I took my first steps in England. There was no stumbling, no uneasiness to it. I in no way resembled a fawn learning how to use its legs. I just stood up and walked the length of an English garden, and that was it. I was suddenly walking, as though I had been practicing in secret, as though I had known how to do it all along. That afternoon I was ready, and so I began.

And I’ve never stopped. Sometimes all of the places I’ve been to and things I’ve experienced become intertwined in my memory with each other and with books I’ve read, movies I’ve seen, dreams I’ve had. Sometimes the past becomes nothing more than a series of stories I’ve heard and told.

But my feet remain the truth, the evidence, the division between fact and fiction. These feet have walked through English gardens, through Canadian forests, through the fields of India. They have hiked up the Himalayas and strolled through the streets of Paris. They have been washed in the Atlantic, Pacific, and Indian oceans, blessed in the Ganges. They have squished in the mud of rainy concert venues, moving in time with the music. They have danced. They have jumped.  They have skipped. They have endured.

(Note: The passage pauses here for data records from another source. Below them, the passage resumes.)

(* ===== verification/L2Gateway.v ===== *)
(** The link layer of the gateway (src/vm-frontend/src/l2_gateway.rs): answers
    to ARP requests for the gateway and to DHCP, the parsers of the guest's
    addresses and the Internet checksum.

    Fixed-size arrays are lists; [wf] states their lengths. *)

From stdpp Require Import base option list numbers strings.
From Stdlib Require Import ZArith Lia Ascii String.
From S2P Require Import Prelude RustStr NetworkPolicy.

Local Open Scope string_scope.
Local Open Scope Z_scope.

Module L2.

Definition ETHERTYPE_ARP : Z := 0x0806.
Definition ETHERTYPE_IPV4 : Z := 0x0800.
Definition ARP_HTYPE_ETHERNET : Z := 1.
Definition ARP_PTYPE_IPV4 : Z := 0x0800.
Definition ARP_REQUEST : Z := 1.
Definition ARP_REPLY : Z := 2.
Definition IPPROTO_UDP : Z := 17.
Definition DHCP_SERVER_PORT : Z := 67.
Definition DHCP_CLIENT_PORT : Z := 68.
Definition DHCP_MAGIC_COOKIE : list byte := map byte_of_Z [99; 130; 83; 99].

Record L2Gateway := mkL2 {
  gateway_mac : list byte;
  guest_mac : list byte;
  gateway_ip : list byte;
  guest_ip : list byte;
  dns_ip : list byte;
  prefix_len : Z;
  mtu : Z
}.

Inductive ParseAddressError := InvalidIpv4 | InvalidMac.

(** ** Addresses *)

Definition parse_ipv4 (value : string) : result (list byte) ParseAddressError :=
  let parts := split_char "." value in
  if negb (len parts =? 4) then Err InvalidIpv4
  else ok_or (parse_u8_all parts) InvalidIpv4.

Fixpoint parse_mac_parts (parts : list string) : result (list byte) ParseAddressError :=
  match parts with
  | [] => Ok []
  | part :: rest =>
      if negb (str_len part =? 2) then Err InvalidMac
      else
        let? b := ok_or (from_str_radix 16 u8_max part) InvalidMac in
        let? bs := parse_mac_parts rest in
        Ok (byte_of_Z b :: bs)
  end.
Lemma add_mount_runs manifest m ns os :
  wf ns -> next_inode ns + path_cost m <= u64_max ->
  (filters manifest <> [] -> shadow_root manifest <> None) ->
  runs confined (add_mount manifest m ns) os (fun r _ =>
    match r with
    | Ok ns' => wf ns' /\ next_inode ns' <= next_inode ns + path_cost m /\
        exists rt, ns_mounts ns' = (ns_mounts ns ++ [rt])%list /\ mount_of manifest m rt
    | Err _ => True
    end).
Proof.
  intros Hwf Hcost Hsh. unfold add_mount.
  apply runs_bind. eapply runs_here; [done|]. destruct (MountSpec_validate m) as [[]|] eqn:Ev; [|done].
  apply MountSpec_validate_iff in Ev as [Hid _].
  apply runs_bind. eapply runs_here; [done|].
  destruct (normalize_guest_path (ms_guest_path m)) as [p|] eqn:En; [|done].
  case_match; [by eapply runs_here|]. case_bool_decide as Hroot; [by eapply runs_here|].
  case_match; [by eapply runs_here|].
  destruct (guest_components m p En Hroot) as (names & leaf & Ecs & Hlen).
  apply runs_bind. eapply (runs_mono _ _ _ (fun _ _ => True)).
  { destruct (mount_filter_suffixes manifest m) eqn:Ef; [by eapply runs_here|].
    destruct (shadow_root manifest) eqn:Esr; [by eapply runs_here|].
    exfalso. apply Hsh; [|done]. intros Hf. unfold mount_filter_suffixes in Ef. by rewrite Hf in Ef. }
  intros [sp|] os1 _; [|done]. apply runs_bind. eapply (runs_mono _ _ _ (fun _ _ => True)).
  { destruct sp; [|by eapply runs_here].
    apply (calls_bind confined (open_mount_root s Dir)); [apply open_mount_root_calls|].
    intros fd. apply calls_ret. }
  intros [sfd|] os2 _; [|done]. apply runs_bind. eapply runs_mono; [apply open_mount_root_calls|].
  intros [rfd|] os3 _; [|done]. set (rt := mkMount _ _ rfd _ _ _ _ _).
  apply runs_bind. eapply runs_here; [done|]. rewrite Ecs. cbv beta iota.
  rewrite removelast_last. apply runs_bind.
  set (ns1 := set_mounts _ ns). assert (wf ns1) as Hw1 by (by apply wf_add_mount_runtime).
  eapply runs_mono; [apply ensure_dirs_runs; [done|apply (wf_root ns1 Hw1)|cbn; lia]|].
  intros [[par ns2]|e] os4; [|done]. intros (Hw2 & Hp2 & Hx2 & Hm2). cbv beta iota.
  rewrite last_snoc. cbn in Hx2, Hm2. apply runs_bind. eapply runs_here.
  { unfold of_exec, allocate_inode. by rewrite (proj2 (Z.ltb_lt _ _)) by lia. }
  cbv beta iota zeta. apply runs_bind. eapply runs_here; [done|].
  match goal with |- context [link_child par leaf ?c ?n] => change n with
    (add_static ns2 (MountRoot (List.length (ns_mounts ns)))
      (match ms_kind m with Dir => Z.lor S_IFDIR 0x1ed | File => Z.lor S_IFREG 0x124 end)) end.
  edestruct (add_static_wf ns2 (MountRoot (List.length (ns_mounts ns)))) as (Hw3 & Ht3 & Hx3 & Hm3);
    [done|lia|done|intros ? [= <-]; rewrite Hm2, length_app; cbn; lia|].
  destruct (link_child par leaf _ _) as [ns4|e] eqn:El; [|done].
  destruct (wf_link_child _ _ _ _ _ Hw3 Ht3 El) as (Hw4 & _ & Hx4 & Hm4).
  eapply runs_here; [done|]. split_and!; [by apply wf_set_paths|cbn; lia|].
  exists rt. cbn. split; [congruence|]. by split_and!.
Qed.

Fixpoint path_costs (ms : list MountSpec) : Z :=
  match ms with [] => 0 | m :: rest => path_cost m + path_costs rest end.

Lemma path_costs_nonneg ms : 0 <= path_costs ms.
Proof. induction ms; cbn; [done|]. unfold path_cost. pose proof (len_nonneg (split_char "/" (ms_guest_path a))). lia. Qed.

Lemma add_mounts_runs manifest ms ns os :
  wf ns -> next_inode ns + path_costs ms <= u64_max ->
  (filters manifest <> [] -> shadow_root manifest <> None) ->
  runs confined (add_mounts manifest ms ns) os (fun r _ =>
    match r with
    | Ok ns' => wf ns' /\ exists rts, ns_mounts ns' = (ns_mounts ns ++ rts)%list /\
        Forall2 (mount_of manifest) ms rts
    | Err _ => True
    end).
Proof.
  revert ns os. induction ms as [|m ms IH]; intros ns os Hwf Hc Hsh; cbn [add_mounts].
  - eapply runs_here; [done|]. split; [done|]. exists []. by rewrite (right_id_L [] (++)).
  - cbn [path_costs] in Hc. pose proof (path_costs_nonneg ms). apply runs_bind.
    eapply runs_mono; [apply add_mount_runs; [done|lia|done]|].
    intros [ns1|e] os1; [|done]. intros (Hw & Hx & rt & Em & Hrt).
    eapply runs_mono; [apply IH; [done|lia|done]|].
    intros [ns2|e] os2; [|done]. intros (Hw2 & rts & Em2 & Hrts). split; [done|].
    exists (rt :: rts). rewrite Em2, Em, <- (assoc_L (++)). split; [done|by constructor].
Qed.

Lemma insert_root_wf uid gid mode :
  wf (insert_root (mkNamespace ∅ ∅ ∅ [] ∅ ∅ (ROOT_ID + 1) uid gid mode)).
Proof.
  unfold insert_root, ensure_children. cbn.
  split; cbn.
  - unfold tag. cbn. by rewrite lookup_insert_eq.
  - apply map_Forall_insert_2; [|apply map_Forall_empty]. by unfold node_ok.
  - intros k i. rewrite lookup_empty. unfold tag. cbn. split; [done|].
    destruct (decide (i = ROOT_ID)) as [->|]; [by rewrite lookup_insert_eq|].
    by rewrite lookup_insert_ne, lookup_empty.
  - intros k i. rewrite lookup_empty. unfold tag. cbn. split; [done|].
    destruct (decide (i = ROOT_ID)) as [->|]; [by rewrite lookup_insert_eq|].
    by rewrite lookup_insert_ne, lookup_empty.
  - rewrite lookup_empty. apply map_Forall_insert_2; [|apply map_Forall_empty].
    split; [|apply map_Forall_empty]. unfold tag. cbn. by rewrite lookup_insert_eq.
  - unfold ROOT_ID, u64_max. lia.
Qed.

Lemma from_manifest_runs manifest os :
  ROOT_ID + 1 + path_costs (mounts manifest) <= u64_max ->
  runs confined (from_manifest manifest) os (fun r _ =>
    match r with
    | Ok ns => wf ns /\ Forall2 (mount_of manifest) (mounts manifest) (ns_mounts ns)
    | Err _ => True
    end).
Proof.
  intros Hc. unfold from_manifest. do 3 (case_match; [by eapply runs_here|]).
  apply runs_bind. eapply runs_here; [done|]. destruct (check_filters _ _); [|done].
  case_match eqn:Ef; [by eapply runs_here|]. apply runs_bind.
  eapply (runs_mono _ _ _ (fun _ _ => True)).
  { destruct (shadow_root manifest) as [path|]; [|by eapply runs_here].
    case_match; [by eapply runs_here|]. by apply (calls_sys confined (CreateDirAll path)). }
  intros [[]|e] os1 _; [|done]. apply runs_bind. eapply (runs_mono _ _ _ (fun _ _ => True)).
  { destruct (synthetic manifest); by eapply runs_here. }
  intros [mode|e] os2 _; [|done].
  eapply runs_mono; [apply add_mounts_runs; [apply insert_root_wf|done|]|].
  - intros Hf Hs. rewrite bool_decide_false, bool_decide_true in Ef by (done || by intros ?%len_zero).
    done.
  - intros [ns|e] os3; [|done]. intros (Hw & rts & -> & Hrts). by split.
Qed.

End Building.

(** ** Theorems *)

(** Building the namespace of a manifest never panics and makes
    confined calls only; when it succeeds, the namespace satisfies the invariant
    (every node under its own number, the key tables exactly the host and shadow
    nodes, a tree of static nodes) and has one runtime mount per mount of the
    manifest, in order, with its id, which is a safe name, its path, kind, access mode and filters. *)
Theorem from_manifest_builds {W} `{HostOs W} manifest (os : Os W) :
  ROOT_ID + 1 + path_costs (mounts manifest) <= u64_max ->
  exists r os' new, from_manifest manifest os = Ret (r, os') /\
    trace os' = (trace os ++ new)%list /\ Forall confined new /\
    match r with
    | Ok ns => wf ns /\ Forall2 (mount_of manifest) (mounts manifest) (ns_mounts ns)
    | Err _ => True
    end.
Proof.
  intros Hc. pose proof (from_manifest_runs manifest os Hc) as Hr. unfold runs in Hr.
  destruct (from_manifest manifest os) as [[r os']|]; [|done].
  destruct Hr as [(n & En & Fn) HQ]. by exists r, os', n.
Qed.

(** Forgetting: the root and the static tree are never removed;
    a host or shadow node loses [count] references, stays under its number while
    some remain, and is removed together with its key when none is left, so that
    a later lookup of the same file makes a new node. *)
Theorem forget_inode_spec ns i count n :
  wf ns -> 0 <= count -> nodes ns !! i = Some n ->
  let ns' := forget_inode i count ns in
  wf ns' /\ (forall j, j <> i -> nodes ns' !! j = nodes ns !! j) /\
  if is_static (n_kind n) || (count <? lookup_count n)
  then exists n', nodes ns' !! i = Some n' /\ n_kind n' = n_kind n
  else nodes ns' !! i = None /\
    match tag_of (n_kind n) with
    | THost k => host_inodes ns' !! k = None
    | TShadow k => shadow_inodes ns' !! k = None
    | TStatic => False
    end.
Proof.
  intros Hwf Hc Hi ns'. split; [by apply forget_wf|]. subst ns'. unfold forget_inode.
  destruct (i =? ROOT_ID) eqn:Er; b2p.
  { subst. pose proof (wf_root ns Hwf) as Ht. apply tag_lookup in Ht as (m & Hm & Ht).
    simplify_eq. rewrite (proj1 (tag_static _) Ht). split; [done|]. by exists n. }
  set (ns1 := set_nodes (alter (uncount count) i) ns).
  assert (nodes ns1 !! i = Some (uncount count n)) as H1 by (cbn; by rewrite lookup_alter_eq, Hi).
  assert (forall j, j <> i -> nodes ns1 !! j = nodes ns !! j) as Hother
    by (intros j Hj; cbn; by rewrite lookup_alter_ne).
  assert (tag ns i = Some (tag_of (n_kind n))) as Ht by (apply tag_lookup; eauto).
  unfold prune_cold_inode. rewrite H1.
  change (lookup_count (uncount count n)) with (saturating_sub (lookup_count n) count).
  change (n_kind (uncount count n)) with (n_kind n). unfold saturating_sub.
  destruct (wf_nodes ns Hwf i n Hi) as (_ & _ & Hrange & _).
  destruct (count <? lookup_count n) eqn:Ecount; b2p.
  { rewrite (proj2 (Z.eqb_neq _ _)) by lia. rewrite orb_true_r. split; [done|]. by eexists. }
  rewrite (proj2 (Z.eqb_eq _ _)) by lia. rewrite orb_false_r. cbn [negb].
  destruct (is_static (n_kind n)) eqn:Est.
  { destruct (has_children ns1 i), (n_kind n) eqn:Ek; try done;
      (split; [exact Hother|exists (uncount count n)]; by split; [|rewrite <- Ek]). }
  assert (has_children ns1 i = false) as ->.
  { unfold has_children. cbn. erewrite wf_dynamic_no_children; try done.
    intros Hst. apply tag_static in Hst. congruence. }
  destruct (n_kind n) eqn:Ek; try done; cbn; split_and!;
    by (intros j Hj; rewrite lookup_delete_ne by done; apply Hother) || by rewrite lookup_delete_eq.
Qed.

(** ** Witnesses *)

Definition demo_metadata (mode : Z) : Metadata :=
  mkMetadata 1 7 mode 1 1000 1000 0 12 4096 8 0 0 0 0 0 0.

(** A host with the directory [/srv/work] (descriptor 10) that holds [a.env] and
    [b.txt], and an empty shadow root [/shadow] (descriptor 12). *)
Definition demo_host : toy := mkToy 0 (fun c =>
  match c return result (answer c) Z with
  | Open path _ _ => Ok (if bool_decide (path = "/shadow") then 12 else 10)
  | Openat2 dir _ _ _ _ => if dir =? 12 then Err ENOENT else Ok 11
  | Fstat fd => Ok (demo_metadata (if fd =? 11 then Z.lor S_IFREG 0x1a4 else Z.lor S_IFDIR 0x1ed))
  | ReadDir _ => Ok [Ok (Some "a.env"); Ok (Some "b.txt")]
  | SymlinkMetadata _ => Ok (demo_metadata (Z.lor S_IFREG 0x1a4))
  | CreateDirAll _ => Ok tt
  | _ => Err EPERM
  end).

Definition demo_manifest (access : AccessMode) : Manifest :=
  mkManifest SCHEMA_VERSION None None
    [mkMountSpec "work" "/work" "/srv/work" Dir access Workspace true false
       (mkMetadataSpec HostPolicy HostPolicy)]
    None [] (Some "/shadow") [mkFilter None [".env"] HideAndShadow].

Example from_manifest_builds_example :
  exists r os' new, from_manifest (demo_manifest Ro) (mkOs demo_host []) = Ret (r, os') /\
    trace os' = new /\ Forall confined new.
Proof.
  destruct (from_manifest_builds (demo_manifest Ro) (mkOs demo_host [])) as (r & os' & new & E & Et & F & _).
  - vm_compute. discriminate.
  - exists r, os', new. split; [exact E|]. split; [exact Et|exact F].
Defined.

End Namespace.
(* ===== verification/ComposedFs.v ===== *)
(** The handlers of the composed filesystem (src/composed-fs/src/lib.rs): every
    FUSE operation of [impl FileSystem for ComposedFs], over the namespace, the
    handle table and the lock table.

    A C string argument is [Some s] when it is UTF-8 and [None] otherwise.
    Arguments the source ignores are left out. *)

From stdpp Require Import base option list gmap numbers strings sorting.
From Stdlib Require Import ZArith Lia Ascii String.
From S2P Require Import Prelude RustIo RustStr FsPath HostOps Manifest Namespace.

Local Open Scope string_scope.
Local Open Scope Z_scope.

Module ComposedFs.
Import FsPath HostOps Manifest Namespace.

Definition to_str (name : option string) : io_result string := ok_or name (OsError ENOENT).

Definition FS_POSIX_LOCKS : Z := 0x2.
Definition FS_BIG_WRITES : Z := 0x20.

(** [FileSystem::init]: the options the server offers. *)
Definition init (capable : Z) : Z := Z.land capable (Z.lor FS_BIG_WRITES FS_POSIX_LOCKS).

Record OwnedDirEntry := mkOwned { o_ino : Z; o_offset : Z; o_type : Z; o_name : string }.

Record VecDirIter := mkIter { it_entries : list OwnedDirEntry; it_index : nat }.

Definition VecDirIter_next (it : VecDirIter) : option OwnedDirEntry * VecDirIter :=
  match it_entries it !! it_index it with
  | Some e => (Some e, mkIter (it_entries it) (S (it_index it)))
  | None => (None, it)
  end.

(** The order of a [BTreeMap<String, _>]. *)
Definition name_le (a b : string * Z) : Prop := String.leb a.1 b.1 = true.
#[global] Instance name_le_dec : RelDecision name_le.
Proof. intros a b. unfold name_le. apply _. Defined.

Definition sorted_children (cs : gmap string Z) : list (string * Z) :=
  merge_sort name_le (map_to_list cs).

Section Handlers.
Context {W : Type} `{HostOs W}.

Local Notation fsM := (Namespace.fsM (W := W)).

(** ** Handles *)

Definition get_handles : fsM HandleTable := fun s => Ret (Ok (fs_handles s), s).
Definition put_handles (h : HandleTable) : fsM unit :=
  fun s => Ret (Ok tt, mkFs (fs_os s) (fs_ns s) h (fs_locks s)).
Definition get_locks : fsM LockTable := fun s => Ret (Ok (fs_locks s), s).
Definition put_locks (l : LockTable) : fsM unit :=
  fun s => Ret (Ok tt, mkFs (fs_os s) (fs_ns s) (fs_handles s) l).

(** [ComposedFs::new]. *)
Definition ComposedFs_new (os : Os W) (ns : Namespace) : Fs W :=
  mkFs os ns (mkHandles 1 ∅) (mkLocks ∅).

Definition insert_file_handle (inode file : Z) (writable : bool) (lock_path : string) : fsM Z :=
  let* metadata := os_do (fstat_file file) in
  let* h := get_handles in
  let handle := next_handle h in
  let* _ := put_handles (mkHandles (saturating_add u64_max handle 1)
    (<[handle := mkHandle inode file writable lock_path (md_dev metadata) (md_ino metadata)]> (h_files h))) in
  ret handle.

(** The handle, when it exists and belongs to the inode. *)
Definition find_handle (h : HandleTable) (inode handle : Z) : io_result FileHandle :=
  let? file := ok_or (h_files h !! handle) (OsError EBADF) in
  if negb (h_inode file =? inode) then Err (OsError EBADF) else Ok file.

Definition with_file_handle {T} (inode handle : Z) (f : FileHandle -> fsM T) : fsM T :=
  let* h := get_handles in
  let* file := lift (find_handle h inode handle) in
  f file.

(** ** Locks *)

Definition lock_file_for (inode handle owner : Z) : fsM Z :=
  let* h := get_handles in
  let* handle_file := lift (find_handle h inode handle) in
  let key := mkLockKey (h_dev handle_file) (h_ino handle_file) owner in
  let* locks := get_locks in
  match lk_files locks !! key with
  | Some file => ret file
  | None =>
      let* h := get_handles in
      let* handle_file := lift (find_handle h inode handle) in
      let* file := os_do (reopen_lock_file handle_file) in
      let* _ := put_locks (mkLocks (<[key := file]> (lk_files locks))) in
      ret file
  end.

Definition retain (keep : LockKey -> bool) : fsM unit :=
  let* locks := get_locks in
  put_locks (mkLocks (filter (fun kv => keep kv.1 = true) (lk_files locks))).

Definition not_owned (dev ino owner : Z) (k : LockKey) : bool :=
  negb (lk_dev k =? dev) || negb (lk_ino k =? ino) || negb (lk_owner k =? owner).

Definition remove_locks_for_owner (inode handle owner : Z) : fsM unit :=
  let* (dev, ino) := with_file_handle inode handle (fun file => ret (h_dev file, h_ino file)) in
  retain (not_owned dev ino owner).

Definition remove_released_file_locks (dev ino : Z) (owner : option Z) (has_remaining_handle : bool)
  : fsM unit :=
  match owner with
  | Some owner => retain (not_owned dev ino owner)
  | None =>
      if negb has_remaining_handle
      then retain (fun k => negb (lk_dev k =? dev) || negb (lk_ino k =? ino))
      else ret tt
  end.

Definition getlk (inode handle owner : Z) (lock : FileLock) : fsM FileLock :=
  let* file := lock_file_for inode handle owner in
  let* host_lock := lift (fuse_lock_to_host lock) in
  let* r := os_do (fcntl_ofd_lock file F_OFD_GETLK host_lock) in
  lift (host_lock_to_fuse r).

Definition setlk (inode handle owner : Z) (lock : FileLock) : fsM unit :=
  let* file := lock_file_for inode handle owner in
  let* host_lock := lift (fuse_lock_to_host lock) in
  let* _ := os_do (fcntl_ofd_lock file F_OFD_SETLK host_lock) in
  ret tt.

Definition setlkw (inode handle owner : Z) (lock : FileLock) : fsM unit :=
  let* file := lock_file_for inode handle owner in
  let* host_lock := lift (fuse_lock_to_host lock) in
  let* _ := os_do (fcntl_ofd_lock_wait_bounded file host_lock) in
  ret tt.

(** ** Names *)

(** [namespace.children.get(&parent).and_then(|children| children.get(name))]. *)
Definition child_of (ns : Namespace) (parent : Z) (name : string) : option Z :=
  match children ns !! parent with Some cs => cs !! name | None => None end.


Definition lookup (parent : Z) (name : option string) : fsM Entry :=
  let* name := lift (to_str name) in
  let* _ := lift (validate_single_path_component name) in
  let* ns := get_ns in
  let* parent_node := lift (get_node ns parent) in
  let parent_snapshot := mkNode parent (n_kind parent_node) 0 0 0 0 None in
  match child_of ns parent name with
  | Some inode =>
      let* node := lift (get_node ns inode) in
      let node := count_lookup node in
      let ns := set_nodes (fun m => <[inode := node]> m) ns in
      let* _ := put_ns ns in
      os_do (entry_for ns node)
  | None =>
      let* r := lookup_host_child parent_snapshot name in
      match r with
      | Some (_, entry) => ret entry
      | None => throw (OsError ENOENT)
      end
  end.

Definition forget (inode count : Z) : fsM unit :=
  let* ns := get_ns in put_ns (forget_inode inode count ns).

Definition batch_forget (requests : list (Z * Z)) : fsM unit :=
  let* ns := get_ns in
  put_ns (foldl (fun ns '(inode, count) => forget_inode inode count ns) ns requests).
#[global] Instance stack : SmolStack := {|
  Interface := iface;
  Socket := socket;
  PollResult := unit;
  ListenError := unit;
  ConnectError := unit;
  RecvError := unit;
  SendError := unit;
  show_listen_error _ := "unaddressable";
  Ipv4Cidr_new a p := if p <=? 32 then Ret (mkCidr a p) else Panic;
  iface_new D _ mac seed d now := mkIface [] false;
  iface_push_ip_addr c i := Some (mkIface (addrs i ++ [c]) (any_ip i));
  iface_set_any_ip b i := mkIface (addrs i) b;
  iface_any_ip := any_ip;
  iface_ip_addrs := addrs;
  iface_poll D _ now d i ss := (tt, poll_dev d, i, ss);
  iface_poll_delay now i ss := (None, i);
  fresh_handle ss := fresh (dom ss);
  socket_new rx tx := mkSocket State.Closed None None [] [] [];
  socket_listen s p :=
    if bool_decide (st s = State.Closed) && (0 <? p)
    then Ok (mkSocket State.Listen None None (queue s) (enq s) (deliv s)) else Err tt;
  socket_connect s i e p :=
    if bool_decide (st s = State.Closed) && (0 <? p)
    then Ok (mkSocket State.Established (Some (mkEndpoint own_ip p)) (Some e)
               (queue s) (enq s) (deliv s), i)
    else Err tt;
  socket_state := st;
  socket_local_endpoint s := if bool_decide (st s = State.Closed) then None else local s;
  socket_remote_endpoint s := if bool_decide (st s = State.Closed) then None else remote s;
  socket_can_recv := can_recv;
  socket_recv R := recv;
  socket_send_slice s data :=
    let n := Z.min 4 (len data) in
    Ok (n, mkSocket (st s) (local s) (remote s) (queue s) (enq s ++ ztake n data) (deliv s));
  socket_close s := mkSocket State.Closed None None (queue s) (enq s) (deliv s);
  recv_queue := queue;
  enqueued := enq;
  delivered := deliv
|}.

Lemma poll_dev_steps {D} `{Device D} (d : D) : rtc device_step d (poll_dev d).
Proof.
  unfold poll_dev. destruct (device_receive d) as [[f d1]|] eqn:E; [|done].
  eapply rtc_l; [by eapply step_receive|].
  destruct (device_transmit d1 60 _) as [d2|] eqn:E2; cbn; [|done].
  apply rtc_once. by eapply step_transmit, E2.
Qed.

#[global] Instance stack_laws : SmolStackLaws.
Proof.
  split; cbn; try done.
  - intros ss. apply not_elem_of_dom. apply is_fresh.
  - intros. by eexists.
  - by intros c i i' [= <-].
  - intros. apply poll_dev_steps.
  - intros. by eexists.
  - intros s p Hs Hp. rewrite bool_decide_true, (proj2 (Z.ltb_lt _ _)) by done. by eexists.
  - intros s p s'. case_test; [by intros [= <-]|done].
  - intros s i e p s' i'. case_test; [by intros [= <- <-]|done].
  - intros s Hs. by rewrite bool_decide_true.
  - intros s. unfold can_recv, recv. rewrite negb_true_iff, bool_decide_eq_false. intros Hq.
    split; [done|]. intros R f. destruct (f (queue s)) as [n r]. by repeat eexists.
  - intros R s f r s'. unfold recv. destruct (f (queue s)) as [n r0] eqn:E.
    intros [= <- <-]. exists (queue s), []. rewrite app_nil_r, E. done.
  - intros s data n s' [= <- <-]. pose proof (len_nonneg data). split; [lia|done].
Qed.

End Toy.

They have felt the sweet coolness of summer grass and the frigidness of snow. They have been burned and soothed on the beaches of New Jersey, Spain, France, Barbados, California, and Goa. They have led me through the busy streets of Philadelphia, New York, Boston, DC, Delhi, Amsterdam, Prague, London, and Rome. They have stood with me in quiet stillness on the hillsides of Ireland and Scotland.

They have taken me through churches and synagogues and mosques. They have journeyed with me through museums around the world. They have stomped along with cattle and horses and elephants. They have shopped in stores and open markets and yard sales. They have wandered through libraries and bookstores for hours. They have sat patiently through movies and concerts and plays.

They have led me on and off the stage. They have exercised with me and meditated with me. They have walked miles upon miles for charity. They have grown tough in the summers and soft in the winters. They have splashed in newly formed puddles and felt the harsh concrete on their soles. Their nails have been painted every color of the rainbow at least once and they have been placed inside every kind of shoe imaginable. They have been cut and bruised and blistered and stung, but they have also been tenderly washed and soaked and rubbed.

They have been cursed for their pain, but mostly, they have been loved for their purpose. This is what it means to love your body. Even if you have yet to learn how to love it as a whole, its individual parts deserve our praise.

Praise for the eyes that help me see the world. Praise for the ears that help me listen to others speak and cry and sing. Praise for the nose that helps me appreciate the scent of rain and flowers in spring. Praise for the mouth that helps me voice my opinions and love, that allows me to taste the delicious offerings of this life. Praise for the arms that hold others between them, that lift children up, that hug tightly. Praise for the hands that allow me to write.

Praise for the feet, that miraculous pair, who give so much and ask for so little in return. Praise for the way they have allowed me to move, and explore, and discover beauty everywhere.

One day in an English garden I stood up and walked, and my life has never been the same since. For that too, I give praise.